In 2013, the International Chamber of Shipping stated that around 90% of world trade is carried by the international shipping industry, with nearly 60,000 merchant ships operating internationally. And research from this year estimates that there are currently more than 300 sea-going cruise ships in the world.
A vessel is its own mini-world; drives are used for similar applications as land-based processes. Then there are some special requirements for those products in the marine industry. There are the obvious motors involved in the main propulsion, steering gear and thruster processes. Then there are the pumps, compressors and ventilation systems for engine room operations, but also in systems to make life on board more comfortable. And getting around the ships takes a complex system of lifts, ramps and hatches. Winches, cranes and tensioners are needed to load products. And the AC drives controlling the ship’s network and shore supply improve energy efficiency for ship owners and port authorities alike.
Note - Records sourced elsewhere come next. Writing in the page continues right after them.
Inductive reply := RStr (s : string) | RInt (z : Z).
#[export] Instance reply_eq_dec : EqDecision reply.
Proof. solve_decision. Defined.
Definition not_integer : lock_error := ErrRedis "ERR value is not an integer or out of range".

(** [lock.lua] *)
Definition lua_lock (key v : string) (secs : option Z) (r : R) : R * (lock_error + reply) :=
  match r_get key r with
  | None =>
      match secs with
      | None => (r, inl not_integer)
      | Some s => if decide (0 < s)%Z then (r_set_ex key v s r, inr (RStr "OK"))
                  else (r, inl (ErrRedis "ERR invalid expire time in 'set' command"))
      end
  | Some val =>
      if decide (val = v) then
        match secs with
        | None => (r, inl not_integer)
        | Some s => ((r_expire key s r).1, inr (RStr "OK"))
        end
      else (r, inr (RStr ""))
  end.
(** [refresh.lua] *)
Definition lua_refresh (key v : string) (secs : option Z) (r : R) : R * (lock_error + reply) :=
  if decide (r_get key r = Some v) then
    match secs with
    | None => (r, inl not_integer)
    | Some s => let '(r, n) := r_expire key s r in (r, inr (RInt n))
    end
  else (r, inr (RInt 0)).
(** [unlock.lua] *)
Definition lua_unlock (key v : string) (r : R) : R * (lock_error + reply) :=
  if decide (r_get key r = Some v) then let '(r, n) := r_del key r in (r, inr (RInt n))
  else (r, inr (RInt 0)).

(** [client.Eval(...)] over a connection. *)
Definition Eval_ (f : fault) (script : R -> R * (lock_error + reply)) (r : R)
  : R * (lock_error + reply) :=
  match f with
  | NetOk => script r
  | NetErr e => (r, inl e)
  | NetLost e => ((script r).1, inl e)
  end.
(** [.Int64()] of a reply. *)
Definition Int64 (x : lock_error + reply) : lock_error + Z :=
  match x with
  | inl e => inl e
  | inr (RInt z) => inr z
  | inr (RStr _) => inl (ErrRedis "strconv.ParseInt: invalid syntax")
  end.

(** ** The client *)

(** [Lock]; the value is the UUID, [unlockCh] holds at most one signal. *)
Record Lock := mkLock {
  l_key : string; l_value : string; l_expiration : Duration; l_unlockCh : bool }.

Definition TryLock (f : fault) (key val : string) (expiration : Duration) (r : R)
  : R * (lock_error + Lock) :=
  let '(r', ok) := r_setnx key val expiration r in
  match f with
  | NetErr e => (r, inl e)
  | NetLost e => (r', inl e)
  | NetOk => (r', if ok : bool then inr (mkLock key val 0%Z false) else inl ErrFailToPreemptLock)
  end.
(* ===== verification/SingleLock.v ===== *)
(** Goroutines that call [Client.SingleLock] on one client:
    [cache/redis_lock.go] over [golang.org/x/sync/singleflight].

    A call of the group runs its function in a goroutine of its own, turn by turn
    of the loop of [Client.Lock]; the callers join it, take its result or end with
    their context; the holders refresh and unlock; other clients of Redis do
    what they like with their own values.  [SingleLock_callers] is about every
    interleaving. *)
From stdpp Require Import pretty.
From S2P Require Import Prelude Flight RedisLock.

Section single.
Context {R G : Type} {HR : Redis R} {HG : Flight G}.
(** The key, the expiration and the retry strategy that all callers pass, and
    the identifiers that [uuid.New] gives to the calls of the function. *)
Context (key : string) (expiration : Duration) (retry : FixedIntervalRetryStrategy).
Context (uuid : nat -> string).

(** The function of a call of the group: in its loop, returned and not yet
    delivered, delivered.  [c_released]: its lock was unlocked. *)
Inductive cstate :=
  | CRun (retry : FixedIntervalRetryStrategy)
  | CFinish (x : lock_error + Lock)
  | CEnd (x : lock_error + Lock).
Record call := mkCall { c_owner : nat; c_st : cstate; c_released : bool }.

(** A caller: about to call [DoChan]; waiting for a call, with [own] when this
    turn began it; about to [Forget] the key; returned.  A lock comes with the
    number of the call that made it. *)
Inductive kstate :=
  | KStart
  | KWait (j : nat) (own : bool)
  | KForget (j : nat) (l : Lock)
  | KDone (x : lock_error + nat * Lock).
Record caller := mkCaller { k_st : kstate; k_done : bool }.

Record state := mkState { s_r : R; s_g : G; s_calls : list call; s_callers : list caller }.
Definition initial (n : nat) (r : R) : state := mkState r g_new [] (replicate n (mkCaller KStart false)).

Inductive event :=
  | EvTurn (i : nat)                           (** the next statement of caller [i] *)
  | EvCtx (i : nat)                            (** its [select] takes [ctx.Done()] *)
  | EvCancel (i : nat)                         (** its context ends *)
  | EvRound (j : nat) (f : fault) (done : bool)  (** a turn of the loop of call [j] *)
  | EvDeliver (j : nat)                        (** the group ends call [j] *)
  | EvUnlock (i : nat) (f : fault) | EvRefresh (i : nat) (f : fault)
  | EvOthers (f : R -> R).

Definition set_caller (i : nat) (st : kstate) (k : caller) (s : state) : state :=
  mkState (s_r s) (s_g s) (s_calls s) (<[i := mkCaller st (k_done k)]> (s_callers s)).
Definition set_call (j : nat) (st : cstate) (c : call) (r : R) (g : G) (s : state) : state :=
  mkState r g (<[j := mkCall (c_owner c) st (c_released c)]> (s_calls s)) (s_callers s).
(* ===== verification/Pool.v ===== *)
(** The connection pool [micro/net/pool.go].

    [Get] and [Put] are sequences of atomic sections: what happens under the
    lock, a receive on the idle channel, a send to the channel of a request.  The
    sections are executable; a step relation interleaves them for any number of
    goroutines. *)
From S2P Require Import Prelude.

Inductive pool_error :=
  | ErrCtx                       (** [ctx.Err()] *)
  | ErrFactory (msg : string).   (** an error of the factory *)

Section pool.
Context {C : Type} `{!EqDecision C}.

(** [connInfo] *)
Record connInfo := mkConnInfo { conn : C; backTime : Z }.
(** [Pool]; [connReq] holds the channels of the waiting requests, by number, and
    [idleConn] is the buffer of the channel. *)
Record Pool := mkPool {
  lock : bool;
  maxCnt : Z;
  cnt : Z;
  connReq : list nat;
  idleConn : list connInfo;
  maxIdleCnt : Z;
  expiration : Z }.

(** ** Construction *)

Definition set_idle (l : list connInfo) (p : Pool) : Pool :=
  mkPool (lock p) (maxCnt p) (cnt p) (connReq p) l (maxIdleCnt p) (expiration p).
(** There is room in the buffer of [idleConn]. *)
Definition idle_room (p : Pool) : bool := bool_decide (Z.of_nat (length (idleConn p)) < maxIdleCnt p)%Z.

Section new.
Context {F : Type} (factory : F -> F * (pool_error + C)).
(** The loop of [NewPool], [now] giving the times it reads; a send to the full channel blocks for ever. *)
Fixpoint fill (n : nat) (now : nat -> Z) (f : F) (p : Pool) : go (F * (pool_error + Pool)) :=
  match n with
  | O => Ok (f, inr p)
  | S n' =>
      match factory f with
      | (f, inl err) => Ok (f, inl err)
      | (f, inr c) =>
          if idle_room p then fill n' now f (set_idle (idleConn p ++ [mkConnInfo c (now n')]) p)
          else Panic (PFatal "deadlock")
      end
  end.
Definition NewPool (maxCnt maxIdleCnt initCnt expiration : Z) (now : nat -> Z) (f : F)
  : go (F * (pool_error + Pool)) :=
  if decide (maxIdleCnt < 0)%Z then Panic (PUser "makechan: size out of range")
  else fill (Z.to_nat initCnt) now f (mkPool false maxCnt 0 [] [] maxIdleCnt expiration).
End new.

(** ** The sections *)

(** The first part of [Get]: a connection of the idle channel, and whether it was
    closed because it had expired. *)
Definition get_idle (now : Z) (p : Pool) : option (Pool * C * bool) :=
  match idleConn p with
  | [] => None
  | ci :: rest =>
      Some (set_idle rest p, conn ci, bool_decide (backTime ci + expiration p < now)%Z)
  end.

(** The second part, for a goroutine that has got the lock: [id] names the new
    request, [res] is what the factory gives. *)
Inductive get_outcome := GWait (id : nat) | GConn (c : C) | GErr (e : pool_error).
Definition get_locked (id : nat) (res : pool_error + C) (p : Pool) : Pool * get_outcome :=
  if decide (maxCnt p <= cnt p)%Z then
    (mkPool false (maxCnt p) (cnt p) (connReq p ++ [id]) (idleConn p) (maxIdleCnt p) (expiration p),
     GWait id)
  else
    match res with
    | inl err =>
        (** the lock is not given back *)
        (mkPool true (maxCnt p) (cnt p) (connReq p) (idleConn p) (maxIdleCnt p) (expiration p), GErr err)
    | inr c =>
        (mkPool false (maxCnt p) (cnt p + 1) (connReq p) (idleConn p) (maxIdleCnt p) (expiration p), GConn c)
    end.

(** [Put], for a goroutine that has got the lock. *)
Inductive put_outcome := PSendTo (id : nat) | PIdle | PClosed.
Definition put_locked (now : Z) (c : C) (p : Pool) : Pool * put_outcome :=
  match connReq p with
  | req :: rest =>
      (mkPool false (maxCnt p) (cnt p) rest (idleConn p) (maxIdleCnt p) (expiration p), PSendTo req)
  | [] =>
      if idle_room p then
        (mkPool false (maxCnt p) (cnt p) [] (idleConn p ++ [mkConnInfo c now]) (maxIdleCnt p) (expiration p),
         PIdle)
      else
        (mkPool false (maxCnt p) (cnt p) [] (idleConn p) (maxIdleCnt p) (expiration p), PClosed)
  end.

(** ** Interleavings *)

(** Where a goroutine stands: before the lock of [Get], waiting for its request,
    forwarding for a call whose context has ended, before the lock of [Put],
    before the send to a request. *)
Inductive call :=
  | CLock | CWait (id : nat) | CForward (id : nat) | CPut (c : C) | CSend (id : nat) (c : C).

(** The pool, the filled channels of requests, the calls under way, the
    connections that callers hold, the next request; and the history: the
    connections made, closed, and dropped by [Put]. *)
Record config := mkConfig {
  pl : Pool; chans : list (nat * C); calls : list call; held : list C; next : nat;
  created : list C; closed : list C; dropped : list C }.

Inductive step : config -> config -> Prop :=
  | step_get_idle now p p' c x ch cs h n cr cl dr :
      get_idle now p = Some (p', c, x) ->
      step (mkConfig p ch cs h n cr cl dr)
        (mkConfig p' ch cs (c :: h) n cr (if x then c :: cl else cl) dr)
  | step_get_none now p ch cs h n cr cl dr :
      get_idle now p = None ->
      step (mkConfig p ch cs h n cr cl dr) (mkConfig p ch (CLock :: cs) h n cr cl dr)
  | step_get_wait res p p' ch cs1 cs2 h n cr cl dr :
      lock p = false -> get_locked n res p = (p', GWait n) ->
      step (mkConfig p ch (cs1 ++ CLock :: cs2) h n cr cl dr)
        (mkConfig p' ch (cs1 ++ CWait n :: cs2) h (S n) cr cl dr)
  | step_get_new p p' c ch cs1 cs2 h n cr cl dr :
      lock p = false -> c ∉ cr -> get_locked n (inr c) p = (p', GConn c) ->
      step (mkConfig p ch (cs1 ++ CLock :: cs2) h n cr cl dr)
        (mkConfig p' ch (cs1 ++ cs2) (c :: h) n (c :: cr) cl dr)
  | step_get_err p p' e ch cs1 cs2 h n cr cl dr :
      lock p = false -> get_locked n (inl e) p = (p', GErr e) ->
      step (mkConfig p ch (cs1 ++ CLock :: cs2) h n cr cl dr)
        (mkConfig p' ch (cs1 ++ cs2) h n cr cl dr)
  | step_wait p ch1 ch2 cs1 cs2 id c h n cr cl dr :
      step (mkConfig p (ch1 ++ (id, c) :: ch2) (cs1 ++ CWait id :: cs2) h n cr cl dr)
        (mkConfig p (ch1 ++ ch2) (cs1 ++ cs2) (c :: h) n cr cl dr)
  | step_cancel p ch cs1 cs2 id h n cr cl dr :
      step (mkConfig p ch (cs1 ++ CWait id :: cs2) h n cr cl dr)
        (mkConfig p ch (cs1 ++ CForward id :: cs2) h n cr cl dr)
  | step_forward p ch1 ch2 cs1 cs2 id c h n cr cl dr :
      step (mkConfig p (ch1 ++ (id, c) :: ch2) (cs1 ++ CForward id :: cs2) h n cr cl dr)
        (mkConfig p (ch1 ++ ch2) (cs1 ++ CPut c :: cs2) h n cr cl dr)
  (** a caller gives back a connection that it holds *)
  | step_put p ch cs h1 h2 c n cr cl dr :
      step (mkConfig p ch cs (h1 ++ c :: h2) n cr cl dr)
        (mkConfig p ch (CPut c :: cs) (h1 ++ h2) n cr cl dr)
  | step_put_send now p p' id ch cs1 cs2 c h n cr cl dr :
      lock p = false -> put_locked now c p = (p', PSendTo id) ->
      step (mkConfig p ch (cs1 ++ CPut c :: cs2) h n cr cl dr)
        (mkConfig p' ch (cs1 ++ CSend id c :: cs2) h n cr cl dr)
  | step_put_idle now p p' ch cs1 cs2 c h n cr cl dr :
      lock p = false -> put_locked now c p = (p', PIdle) ->
      step (mkConfig p ch (cs1 ++ CPut c :: cs2) h n cr cl dr)
        (mkConfig p' ch (cs1 ++ cs2) h n cr cl dr)
  | step_put_close now p p' ch cs1 cs2 c h n cr cl dr :
      lock p = false -> put_locked now c p = (p', PClosed) ->
      step (mkConfig p ch (cs1 ++ CPut c :: cs2) h n cr cl dr)
        (mkConfig p' ch (cs1 ++ cs2) h n cr (c :: cl) (c :: dr))
  | step_send p ch cs1 cs2 id c h n cr cl dr :
      step (mkConfig p ch (cs1 ++ CSend id c :: cs2) h n cr cl dr)
        (mkConfig p ((id, c) :: ch) (cs1 ++ cs2) h n cr cl dr).
(** [SafeMap]: the map, and whether the write lock was left taken; between two
    sections nothing else is locked. *)
Record SafeMap := mkSafeMap { data : gmap K V; wlocked : bool }.

(** The sections, for a goroutine that has got the lock. *)
Definition Put (key : K) (val : V) (s : SafeMap) : SafeMap := mkSafeMap (<[key := val]> (data s)) false.
Definition Get (key : K) (s : SafeMap) : option V * bool :=
  (data s !! key, bool_decide (is_Some (data s !! key))).
(** [LoadOrStore]: under the read lock, then under the write lock; the return
    between the two [Unlock]s comes before the [defer]. *)
Definition load (key : K) (s : SafeMap) : option V := data s !! key.
Definition load_or_store (key : K) (newVal : V) (s : SafeMap) : SafeMap * (V * bool) :=
  match data s !! key with
  | Some res => (mkSafeMap (data s) true, (res, true))
  | None => (mkSafeMap (<[key := newVal]> (data s)) false, (newVal, false))
  end.

(** The calls of [LoadOrStore] between their sections, and the results so far. *)
Record smap := mkSmap { sm : SafeMap; pending : list (K * V); results : list (K * V * bool) }.
Inductive sm_step : smap -> smap -> Prop :=
  | sm_put key val s p r :
      wlocked s = false -> sm_step (mkSmap s p r) (mkSmap (Put key val s) p r)
  | sm_load_hit key v s p r :
      wlocked s = false -> load key s = Some v ->
      sm_step (mkSmap s p r) (mkSmap s p ((key, v, true) :: r))
  | sm_load_miss key newVal s p r :
      wlocked s = false -> load key s = None ->
      sm_step (mkSmap s p r) (mkSmap s ((key, newVal) :: p) r)
  | sm_store key newVal s s' x p1 p2 r :
      wlocked s = false -> load_or_store key newVal s = (s', x) ->
      sm_step (mkSmap s (p1 ++ (key, newVal) :: p2) r) (mkSmap s' (p1 ++ p2) ((key, x.1, x.2) :: r)).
While you are sipping your cocktail on your cruise, are you aware that frequency converters are hard at work to make your holiday more pleasurable? Some of the world’s top cruise liners are equipped with 300–400 AC drives which could include, for example, 3 enclosed drive solutions for main propulsion equipment, 15 AC drives for winch applications, 40 AC drives in the engine rooms and 4 AC drives providing 5 MW of power for tunnel thrusters.
But also ashore there are marine applications that save energy and thus reduce CO2 emissions. The busiest port in the world, Shanghai, for example uses a shore supply application equipped with VACON NXP Grid Converter technology. If every large ship docking in Shanghai uses this technology, it is estimated that there will be an annual decrease in CO2 emissions of a staggering 1,342,000 tons.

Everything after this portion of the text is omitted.